= Task description =
Locate, in the data below, the line that contains "Lemma QueryEscape_cons c" and the line that contains "gives one task at most. *)"; reproduce exactly those two lines and every line between them, nothing more.

Records from a data collection
-*-
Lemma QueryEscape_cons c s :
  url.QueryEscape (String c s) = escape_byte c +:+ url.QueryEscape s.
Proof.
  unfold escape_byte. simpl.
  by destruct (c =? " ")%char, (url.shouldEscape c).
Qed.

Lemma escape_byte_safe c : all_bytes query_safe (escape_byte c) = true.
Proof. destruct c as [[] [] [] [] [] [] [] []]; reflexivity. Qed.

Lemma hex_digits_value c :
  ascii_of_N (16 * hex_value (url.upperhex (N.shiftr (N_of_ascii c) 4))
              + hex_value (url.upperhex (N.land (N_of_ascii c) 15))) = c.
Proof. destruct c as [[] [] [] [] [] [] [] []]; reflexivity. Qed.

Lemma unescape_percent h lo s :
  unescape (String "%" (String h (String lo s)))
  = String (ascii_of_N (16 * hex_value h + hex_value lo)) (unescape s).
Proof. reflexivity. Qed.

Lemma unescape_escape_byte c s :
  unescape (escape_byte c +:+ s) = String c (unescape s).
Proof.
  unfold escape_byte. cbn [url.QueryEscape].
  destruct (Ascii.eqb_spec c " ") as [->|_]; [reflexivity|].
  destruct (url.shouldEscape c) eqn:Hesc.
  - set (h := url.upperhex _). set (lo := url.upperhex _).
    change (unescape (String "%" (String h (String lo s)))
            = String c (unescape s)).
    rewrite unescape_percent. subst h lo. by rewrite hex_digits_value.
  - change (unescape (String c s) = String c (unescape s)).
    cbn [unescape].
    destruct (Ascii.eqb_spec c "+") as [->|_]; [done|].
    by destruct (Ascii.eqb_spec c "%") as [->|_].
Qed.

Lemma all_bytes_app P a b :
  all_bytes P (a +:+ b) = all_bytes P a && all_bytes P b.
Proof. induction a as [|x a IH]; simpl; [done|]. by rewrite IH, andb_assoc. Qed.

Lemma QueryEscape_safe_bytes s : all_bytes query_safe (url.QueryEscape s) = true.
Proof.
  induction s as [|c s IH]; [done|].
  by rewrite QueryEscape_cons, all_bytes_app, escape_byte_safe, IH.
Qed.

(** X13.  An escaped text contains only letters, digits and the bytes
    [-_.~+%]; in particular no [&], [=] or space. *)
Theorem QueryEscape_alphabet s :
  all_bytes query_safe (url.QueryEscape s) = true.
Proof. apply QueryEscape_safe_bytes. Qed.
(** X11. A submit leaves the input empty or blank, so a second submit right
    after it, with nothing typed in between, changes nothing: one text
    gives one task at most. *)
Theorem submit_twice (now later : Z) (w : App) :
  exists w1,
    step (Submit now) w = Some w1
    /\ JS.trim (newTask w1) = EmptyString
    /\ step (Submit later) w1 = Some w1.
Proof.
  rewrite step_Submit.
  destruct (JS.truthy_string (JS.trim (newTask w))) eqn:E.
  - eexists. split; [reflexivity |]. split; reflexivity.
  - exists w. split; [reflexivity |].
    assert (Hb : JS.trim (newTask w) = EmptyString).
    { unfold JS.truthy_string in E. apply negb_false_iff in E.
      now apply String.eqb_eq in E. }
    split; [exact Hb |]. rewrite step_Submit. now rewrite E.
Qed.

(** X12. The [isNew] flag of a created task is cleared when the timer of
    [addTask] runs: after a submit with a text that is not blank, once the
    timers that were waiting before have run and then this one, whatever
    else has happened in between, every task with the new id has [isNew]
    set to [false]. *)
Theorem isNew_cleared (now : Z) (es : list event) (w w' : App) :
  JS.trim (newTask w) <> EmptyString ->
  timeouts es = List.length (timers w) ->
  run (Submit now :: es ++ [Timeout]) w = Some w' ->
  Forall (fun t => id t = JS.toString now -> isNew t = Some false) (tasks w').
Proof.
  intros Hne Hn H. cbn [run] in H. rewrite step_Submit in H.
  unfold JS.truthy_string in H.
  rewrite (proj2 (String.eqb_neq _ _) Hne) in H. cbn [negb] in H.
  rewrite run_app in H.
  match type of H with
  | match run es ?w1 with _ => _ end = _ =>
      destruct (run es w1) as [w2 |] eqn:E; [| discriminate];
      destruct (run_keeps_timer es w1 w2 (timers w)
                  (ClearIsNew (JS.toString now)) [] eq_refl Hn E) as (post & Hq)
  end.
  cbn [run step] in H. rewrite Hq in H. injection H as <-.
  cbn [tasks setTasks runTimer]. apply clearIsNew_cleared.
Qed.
-*-
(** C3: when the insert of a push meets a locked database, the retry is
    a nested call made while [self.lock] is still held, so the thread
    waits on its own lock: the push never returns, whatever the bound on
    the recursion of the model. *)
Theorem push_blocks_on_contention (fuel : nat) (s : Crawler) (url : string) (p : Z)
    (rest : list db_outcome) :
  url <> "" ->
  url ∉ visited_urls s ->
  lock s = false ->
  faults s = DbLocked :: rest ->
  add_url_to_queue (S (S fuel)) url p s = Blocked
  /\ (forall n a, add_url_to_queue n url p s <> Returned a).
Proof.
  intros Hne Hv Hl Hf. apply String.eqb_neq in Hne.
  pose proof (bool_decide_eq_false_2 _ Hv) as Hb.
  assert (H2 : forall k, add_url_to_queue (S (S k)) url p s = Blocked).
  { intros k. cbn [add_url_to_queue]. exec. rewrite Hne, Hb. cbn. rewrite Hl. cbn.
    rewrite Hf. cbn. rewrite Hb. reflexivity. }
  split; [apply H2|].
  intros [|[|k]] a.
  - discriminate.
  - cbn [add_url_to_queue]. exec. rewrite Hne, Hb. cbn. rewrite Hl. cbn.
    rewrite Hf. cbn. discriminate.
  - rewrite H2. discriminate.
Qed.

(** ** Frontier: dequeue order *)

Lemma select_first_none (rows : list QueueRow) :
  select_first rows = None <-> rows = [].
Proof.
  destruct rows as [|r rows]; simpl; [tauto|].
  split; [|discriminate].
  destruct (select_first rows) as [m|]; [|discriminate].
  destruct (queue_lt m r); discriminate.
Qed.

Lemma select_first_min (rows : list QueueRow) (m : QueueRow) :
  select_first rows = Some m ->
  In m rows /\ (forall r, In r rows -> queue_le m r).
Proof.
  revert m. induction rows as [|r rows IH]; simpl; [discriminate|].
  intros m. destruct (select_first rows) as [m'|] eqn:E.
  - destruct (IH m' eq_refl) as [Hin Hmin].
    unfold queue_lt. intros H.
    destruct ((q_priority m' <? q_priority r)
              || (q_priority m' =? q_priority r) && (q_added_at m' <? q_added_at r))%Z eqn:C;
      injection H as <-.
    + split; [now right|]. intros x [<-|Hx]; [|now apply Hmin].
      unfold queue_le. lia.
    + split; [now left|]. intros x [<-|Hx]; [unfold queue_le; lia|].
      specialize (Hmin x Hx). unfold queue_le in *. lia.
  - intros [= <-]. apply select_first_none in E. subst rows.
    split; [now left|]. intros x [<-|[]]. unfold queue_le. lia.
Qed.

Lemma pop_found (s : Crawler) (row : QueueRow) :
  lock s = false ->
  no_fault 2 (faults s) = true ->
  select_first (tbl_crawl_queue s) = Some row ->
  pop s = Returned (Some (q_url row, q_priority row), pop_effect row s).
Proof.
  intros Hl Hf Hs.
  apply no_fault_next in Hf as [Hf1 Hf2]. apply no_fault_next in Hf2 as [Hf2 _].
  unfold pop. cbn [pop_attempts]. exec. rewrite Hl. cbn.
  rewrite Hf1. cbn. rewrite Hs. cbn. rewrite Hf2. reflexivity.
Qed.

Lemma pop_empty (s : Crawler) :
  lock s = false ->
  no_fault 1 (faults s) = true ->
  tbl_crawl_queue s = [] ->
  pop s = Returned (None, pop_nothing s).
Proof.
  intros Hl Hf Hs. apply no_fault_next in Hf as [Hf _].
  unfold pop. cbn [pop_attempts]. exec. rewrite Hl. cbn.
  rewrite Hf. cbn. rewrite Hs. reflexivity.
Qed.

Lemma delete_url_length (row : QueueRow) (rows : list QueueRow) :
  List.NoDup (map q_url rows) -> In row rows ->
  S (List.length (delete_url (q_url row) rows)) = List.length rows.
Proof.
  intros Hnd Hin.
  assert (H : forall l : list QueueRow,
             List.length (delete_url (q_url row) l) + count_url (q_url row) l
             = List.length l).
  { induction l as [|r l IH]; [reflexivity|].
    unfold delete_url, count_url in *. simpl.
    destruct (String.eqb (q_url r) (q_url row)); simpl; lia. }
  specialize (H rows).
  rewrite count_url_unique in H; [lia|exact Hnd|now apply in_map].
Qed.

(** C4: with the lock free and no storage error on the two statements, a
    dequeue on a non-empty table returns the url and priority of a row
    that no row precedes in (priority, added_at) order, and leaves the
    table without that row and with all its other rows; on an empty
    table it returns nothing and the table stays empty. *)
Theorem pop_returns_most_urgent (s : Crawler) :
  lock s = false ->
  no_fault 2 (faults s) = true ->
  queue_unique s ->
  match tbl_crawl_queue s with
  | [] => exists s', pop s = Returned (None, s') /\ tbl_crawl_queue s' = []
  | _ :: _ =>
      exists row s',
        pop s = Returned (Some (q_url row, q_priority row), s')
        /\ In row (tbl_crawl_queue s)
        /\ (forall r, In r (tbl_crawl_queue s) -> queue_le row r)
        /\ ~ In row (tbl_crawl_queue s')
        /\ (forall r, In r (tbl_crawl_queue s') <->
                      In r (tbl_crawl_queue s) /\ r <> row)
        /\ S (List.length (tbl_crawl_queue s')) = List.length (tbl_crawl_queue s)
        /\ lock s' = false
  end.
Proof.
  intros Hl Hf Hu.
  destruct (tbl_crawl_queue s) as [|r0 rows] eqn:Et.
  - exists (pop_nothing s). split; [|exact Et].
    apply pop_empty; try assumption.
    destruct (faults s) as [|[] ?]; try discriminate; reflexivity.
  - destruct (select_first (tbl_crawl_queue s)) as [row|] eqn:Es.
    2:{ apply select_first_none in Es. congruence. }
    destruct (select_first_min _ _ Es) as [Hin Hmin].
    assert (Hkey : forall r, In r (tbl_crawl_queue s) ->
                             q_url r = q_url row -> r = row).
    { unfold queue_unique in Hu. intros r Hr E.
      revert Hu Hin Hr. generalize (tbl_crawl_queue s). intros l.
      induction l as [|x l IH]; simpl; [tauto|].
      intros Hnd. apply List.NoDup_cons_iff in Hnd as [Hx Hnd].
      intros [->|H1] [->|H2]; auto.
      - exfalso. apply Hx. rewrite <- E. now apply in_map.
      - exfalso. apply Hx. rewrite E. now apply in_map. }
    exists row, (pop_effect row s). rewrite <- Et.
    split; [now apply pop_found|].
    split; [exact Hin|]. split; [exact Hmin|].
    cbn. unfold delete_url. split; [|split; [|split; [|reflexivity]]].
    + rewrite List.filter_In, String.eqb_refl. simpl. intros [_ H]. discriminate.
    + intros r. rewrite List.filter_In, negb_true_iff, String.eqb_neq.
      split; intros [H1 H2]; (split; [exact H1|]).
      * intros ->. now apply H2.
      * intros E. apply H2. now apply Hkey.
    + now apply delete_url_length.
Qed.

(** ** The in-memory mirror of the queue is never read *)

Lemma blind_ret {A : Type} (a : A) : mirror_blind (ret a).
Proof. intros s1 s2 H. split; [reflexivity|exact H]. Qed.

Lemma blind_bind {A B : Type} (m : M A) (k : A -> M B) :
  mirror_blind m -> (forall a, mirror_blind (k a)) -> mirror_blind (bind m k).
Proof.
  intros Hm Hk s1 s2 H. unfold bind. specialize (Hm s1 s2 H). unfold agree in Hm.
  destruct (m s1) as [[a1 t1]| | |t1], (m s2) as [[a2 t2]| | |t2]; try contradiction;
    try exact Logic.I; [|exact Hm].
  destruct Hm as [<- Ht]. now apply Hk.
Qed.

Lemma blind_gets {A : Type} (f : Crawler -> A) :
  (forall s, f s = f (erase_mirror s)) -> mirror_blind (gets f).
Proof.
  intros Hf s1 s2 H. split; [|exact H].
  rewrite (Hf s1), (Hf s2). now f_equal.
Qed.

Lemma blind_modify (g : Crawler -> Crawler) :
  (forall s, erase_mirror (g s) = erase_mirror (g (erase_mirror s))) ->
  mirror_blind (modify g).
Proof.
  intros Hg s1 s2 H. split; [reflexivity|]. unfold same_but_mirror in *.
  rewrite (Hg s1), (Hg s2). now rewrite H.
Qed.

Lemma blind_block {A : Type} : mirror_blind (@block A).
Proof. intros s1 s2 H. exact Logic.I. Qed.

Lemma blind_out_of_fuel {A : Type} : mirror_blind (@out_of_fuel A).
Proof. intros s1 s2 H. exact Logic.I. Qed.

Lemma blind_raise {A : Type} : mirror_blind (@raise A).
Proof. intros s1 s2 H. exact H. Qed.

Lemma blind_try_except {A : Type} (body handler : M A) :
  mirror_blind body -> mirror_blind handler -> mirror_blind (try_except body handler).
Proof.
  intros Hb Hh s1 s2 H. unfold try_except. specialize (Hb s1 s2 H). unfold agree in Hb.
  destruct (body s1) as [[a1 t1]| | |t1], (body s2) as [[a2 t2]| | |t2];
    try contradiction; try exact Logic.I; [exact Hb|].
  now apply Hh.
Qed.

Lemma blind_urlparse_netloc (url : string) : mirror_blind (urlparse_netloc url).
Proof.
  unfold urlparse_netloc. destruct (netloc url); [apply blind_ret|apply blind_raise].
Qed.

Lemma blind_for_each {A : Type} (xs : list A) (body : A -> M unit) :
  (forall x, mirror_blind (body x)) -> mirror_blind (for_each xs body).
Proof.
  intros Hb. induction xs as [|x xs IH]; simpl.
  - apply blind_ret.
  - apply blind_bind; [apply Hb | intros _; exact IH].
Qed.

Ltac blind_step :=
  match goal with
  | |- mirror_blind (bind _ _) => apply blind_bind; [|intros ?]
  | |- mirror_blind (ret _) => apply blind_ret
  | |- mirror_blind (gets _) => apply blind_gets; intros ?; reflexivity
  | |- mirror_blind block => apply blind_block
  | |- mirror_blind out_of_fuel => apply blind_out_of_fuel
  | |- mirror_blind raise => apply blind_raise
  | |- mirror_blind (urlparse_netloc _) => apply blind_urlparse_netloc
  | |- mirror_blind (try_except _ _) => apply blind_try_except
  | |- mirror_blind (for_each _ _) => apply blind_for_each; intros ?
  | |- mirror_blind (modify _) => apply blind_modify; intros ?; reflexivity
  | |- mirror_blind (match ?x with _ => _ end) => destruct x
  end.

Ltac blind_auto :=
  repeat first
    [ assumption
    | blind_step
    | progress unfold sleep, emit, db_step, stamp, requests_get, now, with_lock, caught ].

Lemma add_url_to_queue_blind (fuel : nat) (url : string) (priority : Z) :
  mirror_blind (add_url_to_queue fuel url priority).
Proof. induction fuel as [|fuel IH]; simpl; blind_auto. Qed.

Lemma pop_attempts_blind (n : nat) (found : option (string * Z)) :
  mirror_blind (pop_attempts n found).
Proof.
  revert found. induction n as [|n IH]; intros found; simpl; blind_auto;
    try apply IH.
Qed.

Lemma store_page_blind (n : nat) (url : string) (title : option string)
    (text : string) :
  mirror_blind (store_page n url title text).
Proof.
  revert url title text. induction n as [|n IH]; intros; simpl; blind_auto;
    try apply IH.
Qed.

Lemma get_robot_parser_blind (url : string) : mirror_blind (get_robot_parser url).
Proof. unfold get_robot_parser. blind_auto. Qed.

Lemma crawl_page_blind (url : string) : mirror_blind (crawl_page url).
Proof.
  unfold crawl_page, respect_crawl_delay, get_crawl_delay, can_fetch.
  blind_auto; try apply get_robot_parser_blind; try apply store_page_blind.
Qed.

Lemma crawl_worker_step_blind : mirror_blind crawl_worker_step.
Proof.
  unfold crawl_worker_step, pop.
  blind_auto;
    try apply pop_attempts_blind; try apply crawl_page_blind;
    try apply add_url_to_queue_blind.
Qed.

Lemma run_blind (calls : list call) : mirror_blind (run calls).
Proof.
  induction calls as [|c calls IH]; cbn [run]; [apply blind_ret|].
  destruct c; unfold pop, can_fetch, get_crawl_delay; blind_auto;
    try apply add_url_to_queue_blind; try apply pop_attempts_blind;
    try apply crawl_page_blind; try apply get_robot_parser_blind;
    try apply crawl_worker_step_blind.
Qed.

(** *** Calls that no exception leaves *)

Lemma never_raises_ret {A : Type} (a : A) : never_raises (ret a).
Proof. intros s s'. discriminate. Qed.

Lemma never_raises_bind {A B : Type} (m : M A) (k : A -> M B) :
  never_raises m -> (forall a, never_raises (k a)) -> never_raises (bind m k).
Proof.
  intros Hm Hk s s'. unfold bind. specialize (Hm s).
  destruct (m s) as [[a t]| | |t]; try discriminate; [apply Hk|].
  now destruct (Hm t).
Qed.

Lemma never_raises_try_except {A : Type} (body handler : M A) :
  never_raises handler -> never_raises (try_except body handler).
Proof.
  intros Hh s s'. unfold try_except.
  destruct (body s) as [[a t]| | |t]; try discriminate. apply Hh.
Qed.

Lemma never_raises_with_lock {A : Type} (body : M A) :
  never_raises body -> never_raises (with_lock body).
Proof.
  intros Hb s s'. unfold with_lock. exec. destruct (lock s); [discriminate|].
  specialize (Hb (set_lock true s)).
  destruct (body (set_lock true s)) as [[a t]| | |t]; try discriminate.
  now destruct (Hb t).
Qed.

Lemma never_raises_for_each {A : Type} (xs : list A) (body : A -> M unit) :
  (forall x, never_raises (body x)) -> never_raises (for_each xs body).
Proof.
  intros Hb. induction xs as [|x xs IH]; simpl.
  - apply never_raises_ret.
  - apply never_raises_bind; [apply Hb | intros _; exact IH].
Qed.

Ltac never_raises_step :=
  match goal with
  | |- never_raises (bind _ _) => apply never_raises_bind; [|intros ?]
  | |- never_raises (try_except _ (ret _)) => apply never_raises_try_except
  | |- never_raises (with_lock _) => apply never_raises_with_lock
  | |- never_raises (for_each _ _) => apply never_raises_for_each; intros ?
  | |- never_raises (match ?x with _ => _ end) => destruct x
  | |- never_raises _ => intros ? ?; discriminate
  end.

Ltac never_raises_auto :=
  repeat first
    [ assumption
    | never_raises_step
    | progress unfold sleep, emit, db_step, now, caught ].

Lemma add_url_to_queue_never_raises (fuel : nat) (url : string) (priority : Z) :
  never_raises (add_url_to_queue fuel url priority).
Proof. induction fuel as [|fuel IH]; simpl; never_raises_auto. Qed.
-*-
= Your solution =
Lemma QueryEscape_cons c s :
  url.QueryEscape (String c s) = escape_byte c +:+ url.QueryEscape s.
Proof.
  unfold escape_byte. simpl.
  by destruct (c =? " ")%char, (url.shouldEscape c).
Qed.

Lemma escape_byte_safe c : all_bytes query_safe (escape_byte c) = true.
Proof. destruct c as [[] [] [] [] [] [] [] []]; reflexivity. Qed.

Lemma hex_digits_value c :
  ascii_of_N (16 * hex_value (url.upperhex (N.shiftr (N_of_ascii c) 4))
              + hex_value (url.upperhex (N.land (N_of_ascii c) 15))) = c.
Proof. destruct c as [[] [] [] [] [] [] [] []]; reflexivity. Qed.

Lemma unescape_percent h lo s :
  unescape (String "%" (String h (String lo s)))
  = String (ascii_of_N (16 * hex_value h + hex_value lo)) (unescape s).
Proof. reflexivity. Qed.

Lemma unescape_escape_byte c s :
  unescape (escape_byte c +:+ s) = String c (unescape s).
Proof.
  unfold escape_byte. cbn [url.QueryEscape].
  destruct (Ascii.eqb_spec c " ") as [->|_]; [reflexivity|].
  destruct (url.shouldEscape c) eqn:Hesc.
  - set (h := url.upperhex _). set (lo := url.upperhex _).
    change (unescape (String "%" (String h (String lo s)))
            = String c (unescape s)).
    rewrite unescape_percent. subst h lo. by rewrite hex_digits_value.
  - change (unescape (String c s) = String c (unescape s)).
    cbn [unescape].
    destruct (Ascii.eqb_spec c "+") as [->|_]; [done|].
    by destruct (Ascii.eqb_spec c "%") as [->|_].
Qed.

Lemma all_bytes_app P a b :
  all_bytes P (a +:+ b) = all_bytes P a && all_bytes P b.
Proof. induction a as [|x a IH]; simpl; [done|]. by rewrite IH, andb_assoc. Qed.

Lemma QueryEscape_safe_bytes s : all_bytes query_safe (url.QueryEscape s) = true.
Proof.
  induction s as [|c s IH]; [done|].
  by rewrite QueryEscape_cons, all_bytes_app, escape_byte_safe, IH.
Qed.

(** X13.  An escaped text contains only letters, digits and the bytes
    [-_.~+%]; in particular no [&], [=] or space. *)
Theorem QueryEscape_alphabet s :
  all_bytes query_safe (url.QueryEscape s) = true.
Proof. apply QueryEscape_safe_bytes. Qed.
(** X11. A submit leaves the input empty or blank, so a second submit right
    after it, with nothing typed in between, changes nothing: one text
    gives one task at most. *)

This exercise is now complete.